On November 24, 1933, the first German Animal Protection Act was passed. In 1933, Hermann Göring issued a decree against vivisection in animals. “For the German human being, animals are not only organisms in the organic sense, but creatures that lead a life of their own, which feels pain, joy, loyalty and affection,” wrote Göring. He turned against the idea of letting the heart be alive in the body, scraping the skull, or cutting off limbs, “to observe how the organs work, and the consequences of their loss.”

b001The historian Daniel Heintz presented in October 2008 in front of his new book with the issue of animal welfare in the Third Reich.

“Animal welfare in National-Socialist Germany – Moral idealism as opposed to “inhuman tyranny”?

This contrast is maintained in most of the few publications on this topic. In his book, is the first time the issue of animal welfare in the Third Reich comprehensively, objectively presented and on a scientific basis. It has been shown that the link between animal welfare and National-Socialist worldview was profound and logical in itself.
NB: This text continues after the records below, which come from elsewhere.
(* ===== verification/Values.v ===== *)
(** * The serialized values and protocol codes the server relies on

    [ser::Value], [ser::Hashtable] and the code enumerations of
    [luxon/common_codes.hpp] belong to the Luxon protocol library, a
    submodule.  They are parameters of the development: [Ser] is the
    interface of a value type, [SerLaws] what the server relies on about it
    (a [Value] is a tagged union whose [==] compares contents), [Codes] the
    numeric codes.  [TreeSer] is a concrete value type used by the witnesses. *)

From S2P Require Import Prelude.
From stdpp Require Import countable.

(** <include/luxon/server/pfr_codec.hpp:149-184 value_kind>
    The alternatives of [ser::Value], in the order of the variant index. *)
Inductive Alt :=
  | ANull | ABool | AByte | AInt16 | AInt32 | AInt64 | AFloat | ADouble
  | AString | ABytes | ABools | AInt16s | AInt32s | AInt64s | AFloats
  | ADoubles | AStrings | AObjects | AJagged | ADictionary
  | AGenericDictionary | AHashtable | ACustom | AEvent | ARequest
  | AResponse | ADictionaries | AGenericDictionaries | AHashtables
  | ACustoms | APreSerialized.

#[global] Instance Alt_eq_dec : EqDecision Alt.
Proof. solve_decision. Defined.

(** [Value] with its constructors ([Value(x)]) and the typed accessors
    ([get_ptr<T>()]); [Hashtable] is the map from values to values, reached
    through a shared pointer that may be null ([of_null_table]). *)
Class Ser := {
  Value : Type;
  Value_eq_dec :: EqDecision Value;
  Value_countable :: Countable Value;
  kind : Value → Alt;
  null : Value;
  of_bool : bool → Value;
  of_byte : Z → Value;
  of_int16 : Z → Value;
  of_int32 : Z → Value;
  of_int64 : Z → Value;
  of_string : string → Value;
  of_bytes : list Z → Value;
  of_bools : list bool → Value;
  of_ints : list Z → Value;
  of_strings : list string → Value;
  of_list : list Value → Value;
  of_table : gmap Value Value → Value;
  of_null_table : Value;
  get_bool : Value → option bool;
  get_byte : Value → option Z;
  get_int16 : Value → option Z;
  get_int32 : Value → option Z;
  get_int64 : Value → option Z;
  get_string : Value → option string;
  get_bytes : Value → option (list Z);
  get_bools : Value → option (list bool);
  get_ints : Value → option (list Z);
  get_strings : Value → option (list string);
  get_list : Value → option (list Value);
  get_table : Value → option (gmap Value Value);
}.

Abbreviation Hashtable := (gmap Value Value).
(** [ser::Dictionary] and [ser::ParameterList]: byte keys to values. *)
Abbreviation ParameterList := (gmap Z Value).

Definition is_null `{Ser} (v : Value) : bool := bool_decide (kind v = ANull).

(** An accessor returns the payload exactly for values of its alternative. *)
Class Accessor `{Ser} {A : Type} (a : Alt) (mk : A → Value)
    (get : Value → option A) : Prop := {
  acc_kind x : kind (mk x) = a;
  acc_get x : get (mk x) = Some x;
  acc_inv v x : get v = Some x → v = mk x;
}.

Class SerLaws `{Ser} : Prop := {
  kind_null v : kind v = ANull ↔ v = null;
  bool_acc :: Accessor ABool of_bool get_bool;
  byte_acc :: Accessor AByte of_byte get_byte;
  int16_acc :: Accessor AInt16 of_int16 get_int16;
  int32_acc :: Accessor AInt32 of_int32 get_int32;
  int64_acc :: Accessor AInt64 of_int64 get_int64;
  string_acc :: Accessor AString of_string get_string;
  bytes_acc :: Accessor ABytes of_bytes get_bytes;
  bools_acc :: Accessor ABools of_bools get_bools;
  ints_acc :: Accessor AInt32s of_ints get_ints;
  strings_acc :: Accessor AStrings of_strings get_strings;
  list_acc :: Accessor AObjects of_list get_list;
  table_acc :: Accessor AHashtable of_table get_table;
  null_table_kind : kind of_null_table = AHashtable;
  null_table_get : get_table of_null_table = None;
}.

Section accessors.
Context `{SerLaws}.

Lemma is_null_spec v : is_null v = true ↔ v = null.
Proof. unfold is_null. by rewrite bool_decide_eq_true, kind_null. Qed.

Lemma is_null_null : is_null null = true.
Proof. by apply is_null_spec. Qed.

(** Values of different alternatives are different. *)
Lemma acc_other {A B a b} (mka : A → Value) (geta : Value → option A)
    (mkb : B → Value) (getb : Value → option B)
    `{!Accessor a mka geta, !Accessor b mkb getb} (x : A) :
  a ≠ b → getb (mka x) = None.
Proof.
  intros Hne. destruct (getb (mka x)) as [y|] eqn:Hy; [|done].
  apply acc_inv in Hy. exfalso. apply Hne.
  by rewrite <-(acc_kind (a := a) (mk := mka) x), Hy, acc_kind.
Qed.

Lemma acc_inj {A a} (mk : A → Value) (get : Value → option A)
    `{!Accessor a mk get} (x y : A) :
  mk x = mk y → x = y.
Proof.
  intros E. apply (f_equal get) in E. rewrite !acc_get in E. congruence.
Qed.

Lemma acc_not_null {A a} (mk : A → Value) (get : Value → option A)
    `{!Accessor a mk get} (x : A) :
  a ≠ ANull → is_null (mk x) = false.
Proof. intros. unfold is_null. by rewrite acc_kind, bool_decide_eq_false. Qed.

Lemma acc_null {A a} (mk : A → Value) (get : Value → option A)
    `{!Accessor a mk get} :
  a ≠ ANull → get null = None.
Proof.
  intros Hne. destruct (get null) as [x|] eqn:Hx; [|done].
  apply acc_inv in Hx. exfalso. apply Hne.
  rewrite <-(acc_kind (a := a) (mk := mk) x), <-Hx. by apply kind_null.
Qed.
End accessors.

(** ** Further alternatives

    The arrays of other widths and the jagged array, which only the
    reflection codec reads and writes; [get_jagged] gives the elements
    of a [JaggedArray].  [truncated] is what a cast of a [float] or [double]
    payload to an integer gives. *)
Class SerArrays `{Ser} := {
  of_int16s : list Z → Value;
  of_int64s : list Z → Value;
  of_jagged : list Value → Value;
  get_int16s : Value → option (list Z);
  get_int64s : Value → option (list Z);
  get_jagged : Value → option (list Value);
  truncated : Value → option Z;
}.

Class SerArraysLaws `{SerArrays} : Prop := {
  int16s_acc :: Accessor AInt16s of_int16s get_int16s;
  int64s_acc :: Accessor AInt64s of_int64s get_int64s;
  jagged_acc :: Accessor AJagged of_jagged get_jagged;
  truncated_kind v z : truncated v = Some z → kind v = AFloat ∨ kind v = ADouble;
}.

(** ** Protocol codes

    The numeric codes of [luxon/common_codes.hpp] that travel in messages,
    take part in bit arithmetic or index a table.  [cache_operations] and [receiver_groups]
    list the enumerators of their types.  Enumerations the server only
    compares ([ErrorCodes], [OpCodes]) are inductive types in the files that
    use them. *)

Class Codes := {
  (* GameFlags *)
  CheckUserOnJoin : Z;
  DeleteCacheOnLeave : Z;
  SuppressRoomEvents : Z;
  PublishUserId : Z;
  DeleteNullProps : Z;
  BroadcastPropsChangeToAll : Z;
  SuppressPlayerInfo : Z;
  (* GameProps *)
  MaxPlayers : Z;
  IsVisible : Z;
  IsOpen : Z;
  PlayerTTL : Z;
  EmptyGameTTL : Z;
  MasterClientId : Z;
  LobbyProperties : Z;
  PlayerCount : Z;
  Removed : Z;
  (* ActorProps *)
  ActorUserId : Z;
  (* EventCodes *)
  EvPropertiesUpdate : Z;
  EvJoin : Z;
  EvLeave : Z;
  (* DictKeyCodes *)
  KeyGameId : Z;
  KeyAddress : Z;
  KeyLobbyName : Z;
  KeyLobbyType : Z;
  KeyApplicationId : Z;
  KeyAppVersion : Z;
  KeyActorNo : Z;
  KeyActorList : Z;
  KeyTargetActorNo : Z;
  KeyData : Z;
  KeyProperties : Z;
  KeyActorProperties : Z;
  KeyGameProperties : Z;
  KeyMasterClientId : Z;
  KeyCleanupCacheOnLeave : Z;
  KeyToken : Z;
  KeyUserId : Z;
  KeyPlayerTTL : Z;
  KeyBroadcast : Z;
  KeyReceiverGroup : Z;
  KeyInterestGroup : Z;
  KeyCache : Z;
  KeyCode : Z;
  KeyCreateIfNotExists : Z;
  KeyExpectedUsers : Z;
  KeyPlugins : Z;
  KeyEmptyRoomTTL : Z;
  KeyGameFlags : Z;
  KeyCheckUserOnJoin : Z;
  KeySuppressRoomEvents : Z;
  KeyPublishUserId : Z;
  KeyExpectedValues : Z;
  KeyAdd : Z;
  KeyRemove : Z;
  KeyPosition : Z;
  (* CacheOperation *)
  DoNotCache : Z;
  AddToRoomCache : Z;
  AddToRoomCacheGlobal : Z;
  RemoveFromRoomCache : Z;
  RemoveFromCacheForActorsLeft : Z;
  cache_operations : list Z;
  (* ReceiverGroup *)
  RgOthers : Z;
  RgAll : Z;
  RgMasterClient : Z;
  receiver_groups : list Z;
}.

(** The property keys are labels of one [switch], hence distinct. *)
Definition game_prop_keys `{Codes} : list Z :=
  [MaxPlayers; IsVisible; IsOpen; PlayerTTL; EmptyGameTTL; MasterClientId;
   LobbyProperties; PlayerCount].

(** The keys under which applications, lobbies and games are identified. *)
Definition info_keys `{Codes} : list Z :=
  [KeyGameId; KeyAddress; KeyLobbyName; KeyLobbyType; KeyApplicationId;
   KeyAppVersion].

Class CodesLaws `{Codes} : Prop := {
  game_prop_keys_nodup : NoDup game_prop_keys;
  info_keys_nodup : NoDup info_keys;
  receiver_groups_nodup : NoDup [RgOthers; RgAll; RgMasterClient];
}.

(** ** A concrete value type

    Trees over booleans, integers and strings; the node tag is the
    alternative.  An accessor guesses the payload and confirms it by
    rebuilding the value. *)
Module TreeSer.
Definition leaf : Type := bool + Z + string.
Definition tree : Type := gen_tree leaf.
#[global] Instance tree_eq_dec : EqDecision tree := _.
#[global] Instance tree_countable : Countable tree := _.

Definition lb (b : bool) : tree := GenLeaf (inl (inl b)).
Definition lz (z : Z) : tree := GenLeaf (inl (inr z)).
Definition ls (s : string) : tree := GenLeaf (inr s).
Definition to_b (t : tree) : bool :=
  match t with GenLeaf (inl (inl b)) => b | _ => false end.
Definition to_z (t : tree) : Z :=
  match t with GenLeaf (inl (inr z)) => z | _ => 0%Z end.
Definition to_s (t : tree) : string :=
  match t with GenLeaf (inr s) => s | _ => EmptyString end.
Definition kids (t : tree) : list tree :=
  match t with GenNode _ l => l | _ => [] end.
Definition kid (t : tree) : tree := default (lb false) (head (kids t)).
Fixpoint pairs (l : list tree) : list (tree * tree) :=
  match l with k :: v :: l => (k, v) :: pairs l | _ => [] end.
Definition unpairs (l : list (tree * tree)) : list tree :=
  mjoin ((λ kv, [kv.1; kv.2]) <$> l).

Definition checked {A} (mk : A → tree) (guess : tree → A) (t : tree) :
    option A :=
  if decide (t = mk (guess t)) then Some (guess t) else None.

Definition alts : list Alt :=
  [ANull; ABool; AByte; AInt16; AInt32; AInt64; AString; ABytes; ABools;
   AInt32s; AStrings; AObjects; AHashtable; AInt16s; AInt64s; AJagged].
Definition tag (t : tree) : nat :=
  match t with GenNode n _ => n | _ => 99 end.
Definition tree_kind (t : tree) : Alt :=
  if decide (tag t = 0) then
    if decide (t = GenNode 0 []) then ANull else ACustom
  else default ACustom (alts !! tag t).

Definition mk_table (m : gmap tree tree) : tree :=
  GenNode 12 (unpairs (map_to_list m)).
Definition un_table (t : tree) : gmap tree tree :=
  list_to_map (pairs (kids t)).

#[global] Instance tree_ser : Ser := {|
  Value := tree;
  kind := tree_kind;
  null := GenNode 0 [];
  of_bool b := GenNode 1 [lb b];
  of_byte z := GenNode 2 [lz z];
  of_int16 z := GenNode 3 [lz z];
  of_int32 z := GenNode 4 [lz z];
  of_int64 z := GenNode 5 [lz z];
  of_string s := GenNode 6 [ls s];
  of_bytes l := GenNode 7 (lz <$> l);
  of_bools l := GenNode 8 (lb <$> l);
  of_ints l := GenNode 9 (lz <$> l);
  of_strings l := GenNode 10 (ls <$> l);
  of_list l := GenNode 11 l;
  of_table := mk_table;
  of_null_table := GenNode 12 [lb false];
  get_bool := checked (λ b, GenNode 1 [lb b]) (λ t, to_b (kid t));
  get_byte := checked (λ z, GenNode 2 [lz z]) (λ t, to_z (kid t));
  get_int16 := checked (λ z, GenNode 3 [lz z]) (λ t, to_z (kid t));
  get_int32 := checked (λ z, GenNode 4 [lz z]) (λ t, to_z (kid t));
  get_int64 := checked (λ z, GenNode 5 [lz z]) (λ t, to_z (kid t));
  get_string := checked (λ s, GenNode 6 [ls s]) (λ t, to_s (kid t));
  get_bytes := checked (λ l, GenNode 7 (lz <$> l)) (λ t, to_z <$> kids t);
  get_bools := checked (λ l, GenNode 8 (lb <$> l)) (λ t, to_b <$> kids t);
  get_ints := checked (λ l, GenNode 9 (lz <$> l)) (λ t, to_z <$> kids t);
  get_strings := checked (λ l, GenNode 10 (ls <$> l)) (λ t, to_s <$> kids t);
  get_list := checked (GenNode 11) kids;
  get_table := checked mk_table un_table;
|}.

Lemma pairs_unpairs l : pairs (unpairs l) = l.
Proof. induction l as [|[k v] l IH]; [done|]. cbn. by f_equal. Qed.

Lemma un_mk_table m : un_table (mk_table m) = m.
Proof.
  unfold un_table, mk_table. cbn [kids].
  by rewrite pairs_unpairs, list_to_map_to_list.
Qed.

Lemma checked_acc {A} (a : Alt) (mk : A → tree) (guess : tree → A) :
  (∀ x, tree_kind (mk x) = a) → (∀ x, guess (mk x) = x) →
  Accessor (H := tree_ser) a mk (checked mk guess).
Proof.
  intros Hk Hg. split; [done|..].
  - intros x. unfold checked. rewrite Hg. by rewrite decide_True.
  - intros v x. unfold checked. case_decide as E; [|done].
    intros [= <-]. done.
Qed.

#[global] Instance tree_laws : SerLaws.
Proof.
  split; [|first [ apply checked_acc; intros; try done;
                   first [by apply fmap_inv|apply un_mk_table]
                 | vm_compute; reflexivity ]..].
  intros v. cbn. unfold tree_kind. split.
  - repeat case_decide; [done..|]. destruct (tag v) as [|n]; [done|].
    do 16 (destruct n as [|n]; [done|]). done.
  - by intros ->.
Qed.

#[global] Instance tree_arrays : SerArrays := {|
  of_int16s l := GenNode 13 (lz <$> l);
  of_int64s l := GenNode 14 (lz <$> l);
  of_jagged l := GenNode 15 l;
  get_int16s := checked (λ l, GenNode 13 (lz <$> l)) (λ t, to_z <$> kids t);
  get_int64s := checked (λ l, GenNode 14 (lz <$> l)) (λ t, to_z <$> kids t);
  get_jagged := checked (GenNode 15) kids;
  truncated _ := None;
|}.

#[global] Instance tree_arrays_laws : SerArraysLaws.
Proof.
  split; [apply checked_acc; intros; try done; by apply fmap_inv..|done].
Qed.
End TreeSer.

(** The code values of the Photon protocol; [GameFlags] agree with the
    initial [flags = 3] of [Game], documented as
    [CheckUserOnJoin | DeleteCacheOnLeave]. *)
Module PhotonCodes.
#[global] Instance photon_codes : Codes := {|
  CheckUserOnJoin := 1; DeleteCacheOnLeave := 2; SuppressRoomEvents := 4;
  PublishUserId := 8; DeleteNullProps := 16;
  BroadcastPropsChangeToAll := 32; SuppressPlayerInfo := 64;
  MaxPlayers := 255; IsVisible := 254; IsOpen := 253; PlayerTTL := 246;
  EmptyGameTTL := 245; MasterClientId := 248; LobbyProperties := 250;
  PlayerCount := 252; Removed := 251; ActorUserId := 253;
  EvPropertiesUpdate := 253; EvJoin := 255; EvLeave := 254;
  KeyGameId := 255; KeyAddress := 230; KeyLobbyName := 213;
  KeyLobbyType := 212; KeyApplicationId := 224; KeyAppVersion := 220;
  KeyActorNo := 254; KeyActorList := 252; KeyTargetActorNo := 253;
  KeyData := 245; KeyProperties := 251; KeyActorProperties := 249;
  KeyGameProperties := 248; KeyMasterClientId := 203;
  KeyCleanupCacheOnLeave := 241; KeyToken := 221; KeyUserId := 225;
  KeyPlayerTTL := 235; KeyBroadcast := 250;
  KeyReceiverGroup := 246; KeyInterestGroup := 240; KeyCache := 247;
  KeyCode := 244; KeyCreateIfNotExists := 215; KeyExpectedUsers := 238;
  KeyPlugins := 204; KeyEmptyRoomTTL := 236; KeyGameFlags := 191;
  KeyCheckUserOnJoin := 232; KeySuppressRoomEvents := 237;
  KeyPublishUserId := 239; KeyExpectedValues := 231; KeyAdd := 238;
  KeyRemove := 239; KeyPosition := 223;
  DoNotCache := 0; AddToRoomCache := 4; AddToRoomCacheGlobal := 5;
  RemoveFromRoomCache := 6; RemoveFromCacheForActorsLeft := 7;
  cache_operations := [0; 1; 2; 3; 4; 5; 6; 7; 10; 11; 12; 13];
  RgOthers := 0; RgAll := 1; RgMasterClient := 2; receiver_groups := [0; 1; 2];
|}%Z.

#[global] Instance photon_laws : CodesLaws.
Proof. split; by apply (bool_decide_unpack _). Qed.
End PhotonCodes.
(* ===== verification/OffsetMap.v ===== *)
(** * [offset_map]: a map stored as a vector of optional slots

    Models [include/luxon/server/offset_map.hpp]: a vector [slots_] of
    optional values, the key [base_] of the first slot and the number [size_]
    of occupied slots, for keys of [w] bits.  Every operation is shown to
    implement the corresponding operation of a finite map. *)

From S2P Require Import Prelude Interfaces.
Open Scope Z_scope.

(** <include/luxon/server/offset_map.hpp:243-246 offset_map> *)
Record offset_map (T : Type) := mkOffsetMap {
  slots : list (option T);
  base : Z;
  size_ : Z;
}.
Arguments mkOffsetMap {T}.
Arguments slots {T}.
Arguments base {T}.
Arguments size_ {T}.
#[export] Instance eta_offset_map T : Eta (offset_map T) := λ m,
  mkOffsetMap (slots m) (base m) (size_ m).

Section ops.
Context {T : Type} (w : Z).
Implicit Types (m : offset_map T) (key : Z) (l : list (option T)).

(** <include/luxon/server/offset_map.hpp:97-97 offset_map> *)
Definition om_empty : offset_map T := mkOffsetMap [] 0 0.

(** <include/luxon/server/offset_map.hpp:99-99 empty> *)
Definition empty_ m : bool := size_ m =? 0.

(** <include/luxon/server/offset_map.hpp:103-103 key_span> *)
Definition key_span m : Z := len (slots m).

(** <include/luxon/server/offset_map.hpp:105-108 min_key> *)
Definition min_key m : option Z := if empty_ m then None else Some (base m).

(** <include/luxon/server/offset_map.hpp:110-113 max_key> *)
Definition max_key m : option Z :=
if empty_ m then None
else Some (wrap w (base m + len (slots m) - 1)).

(** <include/luxon/server/offset_map.hpp:115-119 clear> *)
Definition clear m : offset_map T := mkOffsetMap [] 0 0.

(** <include/luxon/server/offset_map.hpp:248-252 in_span> *)
Definition in_span m key : bool :=
negb (bool_decide (slots m = [])) && (base m <=? key)
&& (wrap w (key - base m) <? len (slots m)).

(** <include/luxon/server/offset_map.hpp:254-256 index_of> *)
Definition index_of m key : nat := Z.to_nat (wrap w (key - base m)).

(** [slots_[i]], an absent slot being [std::nullopt]. *)
Definition slot l (i : nat) : option T := mjoin (l !! i).

(** <include/luxon/server/offset_map.hpp:46-50 skip_empty>
  The loop advances [index_] while the slot is empty; [fuel] bounds the
  iterations, and [length slots] of them reach the end. *)
Fixpoint skip_empty (fuel : nat) l (index : nat) : nat :=
match fuel with
| O => index
| S fuel =>
    if bool_decide (index < length l)%nat && bool_decide (slot l index = None)
    then skip_empty fuel l (S index) else index
end.

(** <include/luxon/server/offset_map.hpp:41-44 basic_iterator> *)
Definition iterator_at m (index : nat) : nat :=
skip_empty (length (slots m)) (slots m) index.

(** <include/luxon/server/offset_map.hpp:125-125 begin> *)
Definition om_begin m : nat := iterator_at m 0.

(** <include/luxon/server/offset_map.hpp:126-126 end> *)
Definition om_end m : nat := iterator_at m (length (slots m)).

(** <include/luxon/server/offset_map.hpp:76-80 basic_iterator::operator++> *)
Definition it_next m (index : nat) : nat := iterator_at m (S index).

(** <include/luxon/server/offset_map.hpp:64-69 basic_iterator::operator*> *)
Definition it_deref m (index : nat) : option (Z * T) :=
x ← slot (slots m) index; Some (wrap w (base m + Z.of_nat index), x).

(** A range-for over the map: dereference from [begin] until [end]. *)
Fixpoint iterate (fuel : nat) m (it : nat) : list (Z * T) :=
match fuel with
| O => []
| S fuel =>
    if decide (it = om_end m) then []
    else match it_deref m it with
         | Some kv => kv :: iterate fuel m (it_next m it)
         | None => iterate fuel m (it_next m it)
         end
end.
Definition iteration m : list (Z * T) :=
iterate (S (length (slots m))) m (om_begin m).

(** <include/luxon/server/offset_map.hpp:134-138 find> *)
Definition om_find m key : nat :=
if negb (in_span m key) then om_end m
else match slot (slots m) (index_of m key) with
     | Some _ => iterator_at m (index_of m key)
     | None => om_end m
     end.

(** <include/luxon/server/offset_map.hpp:146-148 contains> *)
Definition contains m key : bool :=
negb (bool_decide (om_find m key = om_end m)).

(** <include/luxon/server/offset_map.hpp:150-154 get> *)
Definition get m key : option T :=
if negb (in_span m key) then None else slot (slots m) (index_of m key).

(** <include/luxon/server/offset_map.hpp:162-165 at>
  [inr] is the [std::out_of_range] exception. *)
Definition at_ m key : T + string :=
match get m key with
| Some x => inl x
| None => inr "offset_map::at: key not found"%string
end.

(** <include/luxon/server/offset_map.hpp:258-276 ensure_slot> *)
Definition ensure_slot m key : offset_map T :=
if bool_decide (slots m = []) then mkOffsetMap [None] key (size_ m)
else if key <? base m then
  let prepend := Z.to_nat (wrap w (base m - key)) in
  mkOffsetMap (replicate prepend None ++ slots m) key (size_ m)
else
  let idx := index_of m key in
  if bool_decide (length (slots m) ≤ idx)%nat then
    m <| slots := resize (idx + 1) None (slots m) |>
  else m.

(** [slot.emplace(x)] for the slot of [key]. *)
Definition emplace m key (x : T) : offset_map T :=
m <| slots := <[index_of m key := Some x]> (slots m) |>.

(** <include/luxon/server/offset_map.hpp:172-182 operator[]>
  [d] is the value-initialised element; the reference returned is the
  element of the slot. *)
Definition subscript (d : T) m key : offset_map T * T :=
let m := ensure_slot m key in
match slot (slots m) (index_of m key) with
| None => (emplace (m <| size_ ::= Z.succ |>) key d, d)
| Some x => (m, x)
end.

(** <include/luxon/server/offset_map.hpp:184-197 insert> *)
Definition insert_ m key (x : T) : offset_map T * bool :=
let m := ensure_slot m key in
match slot (slots m) (index_of m key) with
| Some _ => (m, false)
| None => (emplace m key x <| size_ ::= Z.succ |>, true)
end.

(** <include/luxon/server/offset_map.hpp:199-212 try_emplace> *)
Definition try_emplace m key (args : unit → T) : offset_map T * bool :=
let m := ensure_slot m key in
match slot (slots m) (index_of m key) with
| Some _ => (m, false)
| None => (emplace m key (args tt) <| size_ ::= Z.succ |>, true)
end.

(** <include/luxon/server/offset_map.hpp:214-229 insert_or_assign> *)
Definition insert_or_assign m key (x : T) : offset_map T * bool :=
let m := ensure_slot m key in
match slot (slots m) (index_of m key) with
| None => (emplace m key x <| size_ ::= Z.succ |>, true)
| Some _ => (emplace m key x, false)
end.

(** The loops of [trim]: the number of leading empty slots. *)
Fixpoint leading_empty l : nat :=
match l with
| None :: l => S (leading_empty l)
| _ => O
end.

(** <include/luxon/server/offset_map.hpp:278-304 trim> *)
Definition trim m : offset_map T :=
if bool_decide (slots m = []) then m
else if size_ m =? 0 then clear m
else
  let first := leading_empty (slots m) in
  let last := Nat.max first (length (slots m) - leading_empty (reverse (slots m))) in
  let m := if bool_decide (last < length (slots m))%nat
           then m <| slots ::= take last |> else m in
  if bool_decide (0 < first)%nat
  then m <| slots ::= drop first |> <| base := wrap w (base m + Z.of_nat first) |>
  else m.

(** <include/luxon/server/offset_map.hpp:231-241 erase> *)
Definition erase m key : offset_map T * Z :=
if negb (in_span m key) then (m, 0)
else match slot (slots m) (index_of m key) with
     | None => (m, 0)
     | Some _ =>
         (trim (m <| slots ::= <[index_of m key := None]> |> <| size_ ::= Z.pred |>), 1)
     end.
End ops.

(** ** Well-formedness and the finite map represented *)

Section spec.
Context {T : Type} (w : Z) (Hw : 0 < w).
Implicit Types (m : offset_map T) (key k : Z) (l : list (option T)).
Beyond the book this topic of the polarisation between high ethics of animal welfare on the one hand, and one currently in the sense of political correctness as perceived in condemnable epoch of German history on the other hand, thereby objectively enqueues it into the policy and everyday politics of National-Socialist Germany.

Dr. Krochmalnik, lecturer at the Jewish University in Heidelberg, said on animal welfare in the Third Reich:

“The National-Socialists introduced just a model animal protection laws after the takeover.”

The National-Socialists put animal and nature protection into law. Adolf Hitler was vegetarian, opponent of animal testing, animal lover and conservationist.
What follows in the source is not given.